상기 추출된 프로폴리스 추출물은 rotary vacuum evaporator (Sanyo, Japan)를 사용하여 40 내지 50℃에서 6 내지 8시간 동안 감압농축하여 에탄올을 회수하고 수용화시켜 원산지가 다른 수용성 프로폴리스 추출물을 혼합 사용한 피지분비 조절 및 여드름 개선 조성물을 제조할 수 있다.
상기 프로폴리스 추출물을 에탄올을 회수하고 수용화시키는 이유는 에탄올을 이용하여 추출한 프로폴리스 추출물은 물에 잘 녹지 않고 끈적거림이 심해서 용이하게 사용하기 어려운 문제점이 있어, 에탄올을 회수하고 물에 쉽게 녹을 수 있도록 수용화시켜 피지분비 조절 및 여드름 개선 조성물을 제조한다.
상기 수용화하는 단계에서는 유화제 및/또는 유화보조제, 정제수를 첨가하여 수용화할 수 있으며, 상기 유화제는 폴리소르베이트 20(Polysorbate 20), 폴리소르베이트 40(Polysorbate 40), 폴리소르베이트 60(Polysorbate 60), 폴리소르베이트 80(Polysorbate 80), 지방산 또는 지방 알코올의 폴리에틸렌글리콜 에테르, 폴리에틸렌글리콜-7 올리베이트(PEG-7 olivate), 폴리에틸렌글리콜-8 라우레이트(PEG-8 laurate), 폴리에틸렌글리콜-60 알몬드 글리세라이드(PEG-60 almond glyceride), 폴리에틸렌글리콜-20 메틸글루코오스세스퀴스테아레이트(PEG-20 methyl glucose sesquistearate), 및 폴리에틸렌글리콜-100 스테아레이트으로 이루어진 군으로부터 선택되는 1종 이상이 사용될 수 있으며, 유화보조제는 글리세린, 탄산칼륨, 염화나트륨으로 이루어진 군으로부터 선택되는 1종 이상이 사용될 수 있으며, 보다 바람직하게는 유화제는 폴리소르베이트 80 (Polysorbate 80, Polyoxyethylene (20) sorbitan monooleate), 유화보조제는 글리세린, 탄산칼륨을 사용하는 것이 프로폴리스의 유효성분을 더 효과적으로 추출하고 수용화하는데 도움이 될 수 있어 바람직할 수 있다.

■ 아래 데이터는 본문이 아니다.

Lemma rendering_precedes_recipients_witness :
  process (Sample.world (Some Sample.block_template)
             (Sample.ok Sample.null_recipients))
    Sample.email_info "renewal" =
    (prelude (Sample.world (Some Sample.block_template)
                (Sample.ok Sample.null_recipients))
       Sample.email_info "renewal" Sample.block_template Sample.nr_number,
     Raise (OtherError "TemplateSyntaxError")) /\
  process (Sample.registry_ok Sample.null_recipients)
    Sample.email_info "renewal" =
    ((prelude (Sample.registry_ok Sample.null_recipients)
        Sample.email_info "renewal" Sample.template Sample.nr_number
        ++ [Render true Sample.template Sample.acme_context])%list,
     Ok empty_dict).
Proof.
  destruct (rendering_precedes_recipients
              (Sample.world (Some Sample.block_template)
                 (Sample.ok Sample.null_recipients))
              Sample.email_info "renewal" Sample.nr_number
              Sample.block_template Sample.acme_context
              eq_refl eq_refl eq_refl eq_refl) as (_ & Hbuild & _).
  destruct (rendering_precedes_recipients
              (Sample.registry_ok Sample.null_recipients)
              Sample.email_info "renewal" Sample.nr_number Sample.template
              Sample.acme_context eq_refl eq_refl eq_refl eq_refl)
    as (_ & _ & Hdrop).
  split.
  - apply (Hbuild (OtherError "TemplateSyntaxError")); reflexivity.
  - apply (Hdrop Sample.acme_body (VDict [("emailAddress", VNone)]) VNone);
      reflexivity.
Defined.

(** X10: the subject is looked up last.  For an option that is not a
    value of the enumeration no run returns a payload: with recipients
    the run ends in the [KeyError] of the subject table, and without
    recipients it returns the empty mapping, the option unnoticed. *)
Theorem unknown_option_has_no_payload w email_info option :
  (forall o, option <> Option_value o) ->
  (forall p, outcome (process w email_info option) = Ok p -> p = empty_dict)
  /\
  (forall nr_number template context html_out applicants recipients,
     subscript email_info "identifier" = Ok nr_number ->
     files w (template_path w option) = Some template ->
     status_code (query_nr_number w nr_number) = HTTPStatus_OK ->
     render_context w email_info option nr_number
       (json (query_nr_number w nr_number)) = Ok context ->
     outcome (jinja_render w true (substitute_template_parts w template)
                context) = Ok html_out ->
     subscript (json (query_nr_number w nr_number)) "applicants"
       = Ok applicants ->
     subscript applicants "emailAddress" = Ok recipients ->
     outcome (process w email_info option) =
       if truthy recipients then Raise (KeyError (VStr option))
       else Ok empty_dict).
Proof.
  intros Hunknown.
  assert (lookup option subjects = None) as Hnone.
  { destruct (lookup option subjects) as [s|] eqn:Hs; [|reflexivity].
    destruct (subjects_keys _ _ Hs) as (o & Ho & _).
    now destruct (Hunknown o). }
  split.
  - intros p H. destruct (truthy p) eqn:Hp.
    + destruct (process_payload_inv w email_info option p H Hp)
        as (_ & _ & _ & s & _ & _ & _ & _ & Hs & _).
      rewrite Hnone in Hs. discriminate Hs.
    + destruct (process_outcome_inv w email_info option p H)
        as (nr & template & _ & _ &
            [(_ & _ & ->)|(_ & c & h & _ & _ & _ & Hk)]);
        [reflexivity|].
      destruct (package_inv w option nr _ h p Hk)
        as (a & r & _ & _ & [(_ & ->)|(_ & s & _ & ->)]);
        [reflexivity|discriminate Hp].
  - intros nr_number template context html_out applicants recipients
      H1 H2 H3 H4 H5 H6 H7.
    rewrite (process_status_ok w email_info option _ _ H1 H2 H3), H4.
    unfold outcome at 1. cbn [snd]. rewrite H5.
    unfold package, rbind, subjects_get. rewrite H6, H7, Hnone.
    now destruct (truthy recipients).
Qed.

Lemma unknown_option_has_no_payload_witness :
  outcome (process (Sample.any_template (Sample.ok Sample.acme))
             Sample.email_info "cancelled")
    = Raise (KeyError (VStr "cancelled")) /\
  outcome (process (Sample.any_template (Sample.ok Sample.null_recipients))
             Sample.email_info "cancelled")
    = Ok empty_dict.
Proof.
  assert (forall o, "cancelled" <> Option_value o) as Hunknown
    by (intros o; destruct o; discriminate).
  destruct (unknown_option_has_no_payload
              (Sample.any_template (Sample.ok Sample.acme))
              Sample.email_info "cancelled" Hunknown) as [_ Hacme].
  destruct (unknown_option_has_no_payload
              (Sample.any_template (Sample.ok Sample.null_recipients))
              Sample.email_info "cancelled" Hunknown) as [_ Hnull].
  split.
  - apply (Hacme Sample.nr_number Sample.template Sample.acme_context
             Sample.acme_body Sample.owner (VStr "owner@acme.example"));
      reflexivity.
  - apply (Hnull Sample.nr_number Sample.template Sample.acme_context
             Sample.acme_body (VDict [("emailAddress", VNone)]) VNone);
      reflexivity.
Defined.

(** X11: the success path.  When the identifier and the template are
    there, the registry answers OK, the variables are computed, the
    template renders, the record has recipients and the option has a
    subject, [process] returns the payload and its trace is the four
    calls of the prelude and the rendering, without any error
    record. *)
Theorem process_returns_payload
    w email_info option nr_number template context html_out
    applicants recipients subject :
  subscript email_info "identifier" = Ok nr_number ->
  files w (template_path w option) = Some template ->
  status_code (query_nr_number w nr_number) = HTTPStatus_OK ->
  render_context w email_info option nr_number
    (json (query_nr_number w nr_number)) = Ok context ->
  outcome (jinja_render w true (substitute_template_parts w template) context)
    = Ok html_out ->
  subscript (json (query_nr_number w nr_number)) "applicants"
    = Ok applicants ->
  subscript applicants "emailAddress" = Ok recipients ->
  truthy recipients = true ->
  lookup option subjects = Some subject ->
  process w email_info option =
    ([ debug_event email_info option;
       ReadText (template_path w option);
       SubstituteParts template;
       QueryNr nr_number;
       Render true (substitute_template_parts w template) context ],
     Ok (payload recipients (py_str w nr_number ++ " - " ++ subject)
           html_out)).
Proof.
  intros H1 H2 H3 H4 H5 H6 H7 H8 H9.
  rewrite (process_status_ok w email_info option _ _ H1 H2 H3), H4.
  rewrite (jinja_render_ok w true _ context html_out H5), H5.
  unfold package, rbind, subjects_get. now rewrite H6, H7, H8, H9.
Qed.

Lemma process_returns_payload_witness :
  process (Sample.registry_ok Sample.acme) Sample.email_info "renewal" =
    ([ debug_event Sample.email_info "renewal";
       ReadText "/opt/templates/NR-RENEWAL.html";
       SubstituteParts Sample.template;
       QueryNr Sample.nr_number;
       Render true Sample.template Sample.acme_context ],
     Ok (payload (VStr "owner@acme.example")
           "NR 1234567 - Confirmation of Renewal" Sample.acme_body)).
Proof.
  apply (process_returns_payload
           (Sample.registry_ok Sample.acme) Sample.email_info "renewal"
           Sample.nr_number Sample.template Sample.acme_context
           Sample.acme_body Sample.owner (VStr "owner@acme.example")
           "Confirmation of Renewal");
    reflexivity.
Defined.

(** X12: an [expirationDate] that is a non-empty string
    [fromisoformat] does not read ends the run in [ValueError], and a
    true value that is no string in [TypeError]; neither is caught,
    and nothing is rendered. *)
Theorem malformed_expiration_date_raises
    w email_info option nr_number template raw :
  subscript email_info "identifier" = Ok nr_number ->
  files w (template_path w option) = Some template ->
  status_code (query_nr_number w nr_number) = HTTPStatus_OK ->
  subscript (json (query_nr_number w nr_number)) "expirationDate" = Ok raw ->
  truthy raw = true ->
  (forall s d, raw = VStr s -> fromisoformat w s <> Some d) ->
  outcome (process w email_info option) =
    Raise (match raw with VStr _ => ValueError | _ => TypeError end) /\
  existsb is_render (trace_of (process w email_info option)) = false.
Proof.
  intros H1 H2 H3 H4 H5 H6.
  assert (render_context w email_info option nr_number
            (json (query_nr_number w nr_number)) =
          Raise (match raw with VStr _ => ValueError | _ => TypeError end))
    as Hc.
  { unfold render_context, expiration_date_of, rbind. rewrite H4, H5.
    destruct raw as [| | |s| |]; cbn [py_fromisoformat]; try reflexivity.
    destruct (fromisoformat w s) as [d|] eqn:Hd; [|reflexivity].
    now destruct (H6 s d eq_refl). }
  rewrite (process_status_ok w email_info option _ _ H1 H2 H3), Hc.
  split; reflexivity.
Qed.

Lemma malformed_expiration_date_raises_witness :
  outcome (process (Sample.registry_ok Sample.bad_date)
             Sample.email_info "renewal") = Raise ValueError /\
  existsb is_render
    (trace_of (process (Sample.registry_ok Sample.bad_date)
                 Sample.email_info "renewal")) = false.
Proof.
  apply (malformed_expiration_date_raises
           (Sample.registry_ok Sample.bad_date) Sample.email_info "renewal"
           Sample.nr_number Sample.template (VStr "tomorrow"));
    try reflexivity.
  intros s d Hs. inversion Hs. subst s. discriminate.
Defined.

(** ** The legal name: the loop and its [break] *)

Lemma legal_name_loop_passes_over before rest :
  forallb is_passed_over before = true ->
  legal_name_loop (before ++ rest) = legal_name_loop rest.
Proof.
  induction before as [|n_item before IH]; [reflexivity|].
  cbn [forallb app legal_name_loop]. intros H.
  apply andb_true_iff in H as [Hn Hbefore].
  unfold is_passed_over in Hn. unfold rbind.
  destruct (subscript n_item "state") as [state|]; [|discriminate].
  apply negb_true_iff in Hn. rewrite Hn. exact (IH Hbefore).
Qed.

(** X13: the loop stops at the first entry whose state is APPROVED or
    CONDITION: the legal name is its name, and the entries after it
    are never looked at, whatever they are. *)
Theorem legal_name_stops_at_first_match nr_data before n_item after name :
  subscript nr_data "names" = Ok (VList (before ++ n_item :: after)) ->
  forallb is_passed_over before = true ->
  state_is_approved n_item = true ->
  subscript n_item "name" = Ok name ->
  legal_name_of nr_data = Ok name.
Proof.
  intros Hnames Hbefore Hstate Hname.
  unfold legal_name_of, rbind. rewrite Hnames. cbn [py_iter].
  rewrite (legal_name_loop_passes_over before (n_item :: after) Hbefore).
  cbn [legal_name_loop]. unfold rbind. unfold state_is_approved in Hstate.
  destruct (subscript n_item "state") as [state|]; [|discriminate].
  now rewrite Hstate.
Qed.

Lemma legal_name_stops_at_first_match_witness :
  legal_name_of
    (VDict [("names",
             VList [ Sample.name_entry "A" "REJECTED";
                     Sample.name_entry "B" "CONDITION";
                     VNone;
                     Sample.name_entry "C" "APPROVED" ])])
    = Ok (VStr "B").
Proof.
  apply (legal_name_stops_at_first_match
           (VDict [("names",
                    VList [ Sample.name_entry "A" "REJECTED";
                            Sample.name_entry "B" "CONDITION";
                            VNone;
                            Sample.name_entry "C" "APPROVED" ])])
           [Sample.name_entry "A" "REJECTED"]
           (Sample.name_entry "B" "CONDITION")
           [VNone; Sample.name_entry "C" "APPROVED"]);
    reflexivity.
Defined.

(** X14: an entry the loop reaches must be well formed: when the
    entries before it are passed over, an entry whose state cannot be
    read, or whose state matches and whose name cannot be read, makes
    the computation raise that exception, even if a later entry would
    match. *)
Theorem malformed_name_entry_raises nr_data before n_item after e :
  subscript nr_data "names" = Ok (VList (before ++ n_item :: after)) ->
  forallb is_passed_over before = true ->
  subscript n_item "state" = Raise e \/
  (state_is_approved n_item = true /\ subscript n_item "name" = Raise e) ->
  legal_name_of nr_data = Raise e.
Proof.
  intros Hnames Hbefore Hbad.
  unfold legal_name_of, rbind. rewrite Hnames. cbn [py_iter].
  rewrite (legal_name_loop_passes_over before (n_item :: after) Hbefore).
  cbn [legal_name_loop]. unfold rbind.
  destruct Hbad as [Hstate|[Hstate Hname]].
  - now rewrite Hstate.
  - unfold state_is_approved in Hstate.
    destruct (subscript n_item "state") as [state|]; [|discriminate].
    now rewrite Hstate.
Qed.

상기 폴리솔베이트는 폴리올과 솔비톨을 에틸렌 옥사이드와 반응시켜 생성되는 계면활성제로 다른 성분들이 일반적으로 용해되지 않는 용매에 잘 용해되도록 도와주며 또한 유화 물질의 표면 장력을 줄임으로써 유화액을 형성하는데 도움을 주는 친수성 계면활성제이다.
상기 유화제와 유화보조제를 혼합하여 첨가 시 상기 여과된 프로폴리스 추출물 100 중량부에 유화제와 유화보조제의 합이 5 내지 15 중량부가 되도록 첨가할 수 있으며, 보다 바람직하게는 유화제와 유화보조제의 합이 7 내지 12 중량부가 되도록 첨가하되, 상기 첨가되는 유화제와 유화보조제의 비율은 폴리소르베이트 80, 글리세린, 탄산칼륨이 1 : 4 : 1 내지 2 : 4: 1 의 중량비로 첨가하는 것이 프로폴리스 추출물의 유효성분의 효과를 극대화하며 소수성을 증가시키고 이온화를 방지하는데 도움이 되어 바람직할 수 있다.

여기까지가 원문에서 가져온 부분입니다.